John, KX4O, and Mark, KD6AKC, worked through set up issues and parameter adjustments to arrive at a nice Eureka moment in the progress towards a VAPN roll out.
Using what you have for testing
We are far away from a final hardware solution. Thankfully our likely packet switch software is available for both Windows and Linux making testing a matter of using what’s likely already in the shack. In my case I have an Icom 746 with a spiffy Navigator USB interface by US Interface. I recently put a Diamond CP22e 2m antenna on the roof and can reach most of my local friends with ease using simplex. With the transceiver plumbed with a soundcard and PTT interface, I had everything needed to test the DireWolf “soft” modem and network hooks to downstream packet software. Before starting I fired up my copy of MixW in Packet mode to check things out. Indeed Mark and I were able to perform basic tests. Also, the DireWolf software was used during the Appalachian Trail Golden Packet to route heard packets to APRS-IS.

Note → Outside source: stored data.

(** ** Logging and printing *)

Variable e : env.

(** [vsedcli_log]: the line goes to the log file when the level passes
    [MAX_LOG_LEVEL] and the file can be opened, locked and stamped.  The
    timestamp prefix is not part of the recorded line. *)
Definition vsedcli_log (log_level : Z) (m : message) (st : state) : Z * state :=
  if log_level >? MAX_LOG_LEVEL then (0, st)
  else if negb (log_fopen e) then (FAILURE, st)
  else if negb (log_lockf e) then (-1, st)
  else if negb (have_localtime e) then (FAILURE, st)
  else if negb (have_asctime e) then (FAILURE, st)
  else (0, append_logfile m st).

Definition sedcli_log (log_level : Z) (m : message) (st : state) : state :=
  snd (vsedcli_log log_level m st).

Definition std_printf (log_level : Z) (m : message) (st : state) : state :=
  if LOG_WARNING >=? log_level then
    snd (vsedcli_log log_level m (write_console Stderr m st))
  else write_console Stdout m st.

(** [sedcli_printf_t sedcli_printf = std_printf;] *)
Definition sedcli_printf := std_printf.

Definition sedcli_printf_all (log_level : Z) (ms : list message) (st : state) : state :=
  foldl (fun s m => sedcli_printf log_level m s) st ms.

Definition is_su_required (commands : list cli_command) (cmd : nat) : bool :=
  match commands !! cmd with
  | Some c => has_flag (c_flags c) CLI_SU_REQUIRED
  | None => false
  end.

Definition is_command_hidden (commands : list cli_command) (cmd : nat) : bool :=
  match commands !! cmd with
  | Some c => has_flag (c_flags c) CLI_COMMAND_HIDDEN
  | None => false
  end.

Definition print_short_usage (a : app) : list message :=
  [ Msg "Usage: %s %s\n\n" [AStr (app_name a); AStr (app_info a)];
    Msg "The '<device>' must be a block device (e.g. /dev/nvme0n1).\n" [] ].

Definition print_info (a : app) (st : state) : state :=
  sedcli_printf LOG_INFO
    (Msg "Try `%s --help' for more information.\n" [AStr (app_name a)]) st.

Definition get_short_name_string (short_name : ascii) : string :=
  if Ascii.eqb short_name NUL then EmptyString
  else snprintf 3 (String "-" (String short_name EmptyString)).

Definition command_name_with_slash (buf_size : nat) (short_name : ascii)
    (long_name : string) : string :=
  if Ascii.eqb short_name NUL then snprintf buf_size ("--" ++ long_name)
  else snprintf buf_size (String "-" (String short_name ("/--" ++ long_name))).

Definition command_name_in_brackets (buf_size : nat) (short_name : ascii)
    (long_name : string) : string :=
  if Ascii.eqb short_name NUL then snprintf buf_size ("--" ++ long_name)
  else snprintf buf_size ("--" ++ long_name ++ " (-" ++ String short_name ")").

(** ** Help rendering

    Every line of help goes out at [LOG_INFO]; the renderers yield the
    lines in the order the source prints them. *)

Definition print_command_header (cmd : cli_command) : list message :=
  [ Msg "%s%s\n\n"
      [AStr PADDING;
       AStr (match c_long_desc cmd with Some d => d | None => c_desc cmd end)] ].

Definition print_options_help_line (o : cli_option) : list message :=
  if has_flag (o_flags o) CLI_OPTION_HIDDEN then []
  else
    let short_name := get_short_name_string (o_short_name o) in
    match o_arg o with
    | Some arg =>
        let buf :=
          if has_flag (o_flags o) CLI_OPTION_OPTIONAL
          then snprintf MAX_OPT_HELP_LEN ("--" ++ o_long_name o ++ " [<" ++ arg ++ ">]")
          else snprintf MAX_OPT_HELP_LEN ("--" ++ o_long_name o ++ " <" ++ arg ++ ">") in
        [ Msg "%s%-4s%-38s%s\n"
            [AStr PADDING; AStr short_name; AStr buf; AStr (o_desc o)] ]
    | None =>
        [ Msg "%s%-4s--%-36s%s\n"
            [AStr PADDING; AStr short_name; AStr (o_long_name o); AStr (o_desc o)] ]
    end.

I setup an instance of DireWolf and BPQ32 on my desktop Win7 machine while Mark connected simplex over an unused 2m packet frequency. Under test were the elements shown below.
What the FRACK
Ah AX.25 parameters… set with incorrect values, you can have your transceiver keying up several times a second as the above system did while not waiting long enough for ACKs. It’s one of those painful moments in life when you realize how much of something you have forgotten and pesky little TNC parameters are no exception. It’s all coming back parameter by parameter.
One significant difference I noticed in AX.25 parameters involving “time” is BPQ32 seems to have a base unit of milli-seconds where TNCs of old often have base units of 10 milli-seconds or more; My PK-88’s FRACK value is in seconds! A value of 300 for FRACK in an old TNC might be 3 seconds, but in BPQ it’s 0.3 seconds… not long enough in this particular case. A quick change to 3000 made a world of difference.
The school of hard knocks is in session.
After much twiddling with parameters like PACLEN, TXTAIL, FRACK, etc. the system above more or less just worked. Mark and I exchanged a test message or two on the BBS and ran Chat just fine. The HTTP view into the guts of the BPQ32 node program worked well.
Our proof-of-concept goal was to verify the “TCP/IP only” connectivity between the entire BPQ32 suite of programs and the DireWolf software TNC. Yeah it took a while to sort through the myriad options, but success was achieved in the end. This key capability suggests the Ethernet connectivity between the main BPQ32 node and the various radio boxes shown in our overall block diagram should be possible outside the confines of the PC’s 127.0.0.1 net. We will believe it when we see it, but this test nicely confirms the possibility.